Exercise objective:
I would like you to transcribe all of the data exactly.

Extracted information:
───

Lemma trajectory_result_shape_witness :
  (core_n (sample_fiber (148 / 100) (146 / 100) 1) == of_Z 0)%np = false
  /\ (1 <= 5)%Z
  /\ exists Dots Angles count reason,
       calculate_trajectory sample_random
         (sample_fiber (148 / 100) (146 / 100) 1) true oblique_ray 5
       = inr (Dots, Angles, count, reason)
       /\ length Dots = 5%nat
       /\ (1 <= count <= 5)%Z
       /\ Dots !! 0%nat = Some (Fin 0, Fin 0, Fin 0).
Proof.
  split; [exact sample_core_index |]. split; [exact one_below_five |].
  destruct (trajectory_result_shape sample_random
              (sample_fiber (148 / 100) (146 / 100) 1) true oblique_ray 5
              sample_core_index one_below_five)
    as (D & A & count & reason & Heq & HD & _ & Hcount & _ & H0 & _).
  exists D, A, count, reason.
  split; [exact Heq |]. split; [exact HD |]. split; [exact Hcount |].
  exact H0.
Defined.

Lemma trajectory_without_diffusion_witness :
  diffusion_on (sample_fiber (148 / 100) (146 / 100) 1) = None
  /\ calculate_trajectory sample_random
       (sample_fiber (148 / 100) (146 / 100) 1) true oblique_ray 5
     = calculate_trajectory (fun _ => Fin 0)
         (sample_fiber (148 / 100) (146 / 100) 1) true oblique_ray 5.
Proof.
  split; [reflexivity |].
  exact (trajectory_without_diffusion sample_random (fun _ => Fin 0)
           (sample_fiber (148 / 100) (146 / 100) 1) true oblique_ray 5
           eq_refl).
Defined.















(** The incidence value of an admissible launch is negative. *)
Lemma incidence_launch_negative (l : launch) :
  launch_ok l -> (incidence l < 0)%R.
Proof.
  intros Hok.
  destruct (launch_facts l Hok) as (Hrad & Hsin & _ & _ & Hs & _ & _).
  assert (Hr : (0 < sqrt (l_rad l * l_rad l))%R).
  { apply sqrt_lt_R0.
    pose proof (Rle_0_sqr (l_rad l)) as Hsq. unfold Rsqr in Hsq. nra. }
  unfold incidence.
  assert (0 < sin (l_lat l) * sqrt (launch_discriminant l)
              / sqrt (l_rad l * l_rad l))%R.
  { apply Rdiv_lt_0_compat; [apply Rmult_lt_0_compat |]; assumption. }
  unfold Rdiv in *. lra.
Qed.

(** A launch with an incidence value of magnitude at least 10^-3 is
    neither nearly axial nor nearly tangent to the wall: the sine of its
    zenith angle and the radial part [sqrt(D) / R] of its transverse
    direction at the wall are both at least 10^-3. *)
Lemma robust_launch_bounds (l : launch) :
  launch_ok l ->
  launch_robust l ->
  (1 / 1000 <= sin (l_lat l)
   /\ sqrt (l_rad l * l_rad l) / 1000 <= sqrt (launch_discriminant l))%R.
Proof.
  intros Hok Hrobust.
  pose proof (incidence_launch_negative l Hok) as Hneg.
  destruct (launch_facts l Hok) as (Hrad & Hsin & _ & Hd & Hs & _ & _).
  unfold launch_robust in Hrobust. rewrite Rabs_left in Hrobust by exact Hneg.
  unfold incidence in Hrobust, Hneg.
  assert (Hr : (0 < sqrt (l_rad l * l_rad l))%R).
  { apply sqrt_lt_R0.
    pose proof (Rle_0_sqr (l_rad l)) as Hsq. unfold Rsqr in Hsq. nra. }
  assert (Hle : (sqrt (launch_discriminant l)
                 <= sqrt (l_rad l * l_rad l))%R).
  { apply sqrt_le_1; [lra | nra |].
    unfold launch_discriminant, discriminant.
    pose proof (cos2_sin2_one (l_az l)) as Hcs.
    pose proof (Rle_0_sqr (sin (l_az l) * l_x l - cos (l_az l) * l_y l))
      as Hsq. unfold Rsqr in Hsq.
    assert (Hcauchy :
              ((cos (l_az l) * l_x l + sin (l_az l) * l_y l)
               * (cos (l_az l) * l_x l + sin (l_az l) * l_y l)
               + (sin (l_az l) * l_x l - cos (l_az l) * l_y l)
                 * (sin (l_az l) * l_x l - cos (l_az l) * l_y l)
               = (cos (l_az l) * cos (l_az l) + sin (l_az l) * sin (l_az l))
                 * (l_x l * l_x l + l_y l * l_y l))%R) by ring.
    rewrite Hcs in Hcauchy. lra. }
  pose proof (SIN_bound (l_lat l)) as [_ Hs1].
  set (s := sin (l_lat l)) in *.
  set (q := sqrt (launch_discriminant l)) in *.
  set (r := sqrt (l_rad l * l_rad l)) in *.
  assert (Hquot : (1 / 1000 <= s * q / r)%R).
  { replace (s * q / r)%R with (- (- (s * q) / r))%R
      by (unfold Rdiv; ring). exact Hrobust. }
  assert (Hprod : (r / 1000 <= s * q)%R).
  { apply (Rmult_le_compat_r r) in Hquot; [| lra].
    replace (s * q / r * r)%R with (s * q)%R in Hquot by (field; lra).
    lra. }
  split; nra.
Qed.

───

Answer:
Lemma trajectory_result_shape_witness :
  (core_n (sample_fiber (148 / 100) (146 / 100) 1) == of_Z 0)%np = false
  /\ (1 <= 5)%Z
  /\ exists Dots Angles count reason,
       calculate_trajectory sample_random
         (sample_fiber (148 / 100) (146 / 100) 1) true oblique_ray 5
       = inr (Dots, Angles, count, reason)
       /\ length Dots = 5%nat
       /\ (1 <= count <= 5)%Z
       /\ Dots !! 0%nat = Some (Fin 0, Fin 0, Fin 0).
Proof.
  split; [exact sample_core_index |]. split; [exact one_below_five |].
  destruct (trajectory_result_shape sample_random
              (sample_fiber (148 / 100) (146 / 100) 1) true oblique_ray 5
              sample_core_index one_below_five)
    as (D & A & count & reason & Heq & HD & _ & Hcount & _ & H0 & _).
  exists D, A, count, reason.
  split; [exact Heq |]. split; [exact HD |]. split; [exact Hcount |].
  exact H0.
Defined.

Lemma trajectory_without_diffusion_witness :
  diffusion_on (sample_fiber (148 / 100) (146 / 100) 1) = None
  /\ calculate_trajectory sample_random
       (sample_fiber (148 / 100) (146 / 100) 1) true oblique_ray 5
     = calculate_trajectory (fun _ => Fin 0)
         (sample_fiber (148 / 100) (146 / 100) 1) true oblique_ray 5.
Proof.
  split; [reflexivity |].
  exact (trajectory_without_diffusion sample_random (fun _ => Fin 0)
           (sample_fiber (148 / 100) (146 / 100) 1) true oblique_ray 5
           eq_refl).
Defined.















(** The incidence value of an admissible launch is negative. *)
Lemma incidence_launch_negative (l : launch) :
  launch_ok l -> (incidence l < 0)%R.
Proof.
  intros Hok.
  destruct (launch_facts l Hok) as (Hrad & Hsin & _ & _ & Hs & _ & _).
  assert (Hr : (0 < sqrt (l_rad l * l_rad l))%R).
  { apply sqrt_lt_R0.
    pose proof (Rle_0_sqr (l_rad l)) as Hsq. unfold Rsqr in Hsq. nra. }
  unfold incidence.
  assert (0 < sin (l_lat l) * sqrt (launch_discriminant l)
              / sqrt (l_rad l * l_rad l))%R.
  { apply Rdiv_lt_0_compat; [apply Rmult_lt_0_compat |]; assumption. }
  unfold Rdiv in *. lra.
Qed.

(** A launch with an incidence value of magnitude at least 10^-3 is
    neither nearly axial nor nearly tangent to the wall: the sine of its
    zenith angle and the radial part [sqrt(D) / R] of its transverse
    direction at the wall are both at least 10^-3. *)
Lemma robust_launch_bounds (l : launch) :
  launch_ok l ->
  launch_robust l ->
  (1 / 1000 <= sin (l_lat l)
   /\ sqrt (l_rad l * l_rad l) / 1000 <= sqrt (launch_discriminant l))%R.
Proof.
  intros Hok Hrobust.
  pose proof (incidence_launch_negative l Hok) as Hneg.
  destruct (launch_facts l Hok) as (Hrad & Hsin & _ & Hd & Hs & _ & _).
  unfold launch_robust in Hrobust. rewrite Rabs_left in Hrobust by exact Hneg.
  unfold incidence in Hrobust, Hneg.
  assert (Hr : (0 < sqrt (l_rad l * l_rad l))%R).
  { apply sqrt_lt_R0.
    pose proof (Rle_0_sqr (l_rad l)) as Hsq. unfold Rsqr in Hsq. nra. }
  assert (Hle : (sqrt (launch_discriminant l)
                 <= sqrt (l_rad l * l_rad l))%R).
  { apply sqrt_le_1; [lra | nra |].
    unfold launch_discriminant, discriminant.
    pose proof (cos2_sin2_one (l_az l)) as Hcs.
    pose proof (Rle_0_sqr (sin (l_az l) * l_x l - cos (l_az l) * l_y l))
      as Hsq. unfold Rsqr in Hsq.
    assert (Hcauchy :
              ((cos (l_az l) * l_x l + sin (l_az l) * l_y l)
               * (cos (l_az l) * l_x l + sin (l_az l) * l_y l)
               + (sin (l_az l) * l_x l - cos (l_az l) * l_y l)
                 * (sin (l_az l) * l_x l - cos (l_az l) * l_y l)
               = (cos (l_az l) * cos (l_az l) + sin (l_az l) * sin (l_az l))
                 * (l_x l * l_x l + l_y l * l_y l))%R) by ring.
    rewrite Hcs in Hcauchy. lra. }
  pose proof (SIN_bound (l_lat l)) as [_ Hs1].
  set (s := sin (l_lat l)) in *.
  set (q := sqrt (launch_discriminant l)) in *.
  set (r := sqrt (l_rad l * l_rad l)) in *.
  assert (Hquot : (1 / 1000 <= s * q / r)%R).
  { replace (s * q / r)%R with (- (- (s * q) / r))%R
      by (unfold Rdiv; ring). exact Hrobust. }
  assert (Hprod : (r / 1000 <= s * q)%R).
  { apply (Rmult_le_compat_r r) in Hquot; [| lra].
    replace (s * q / r * r)%R with (s * q)%R in Hquot by (field; lra).
    lra. }
  split; nra.
Qed.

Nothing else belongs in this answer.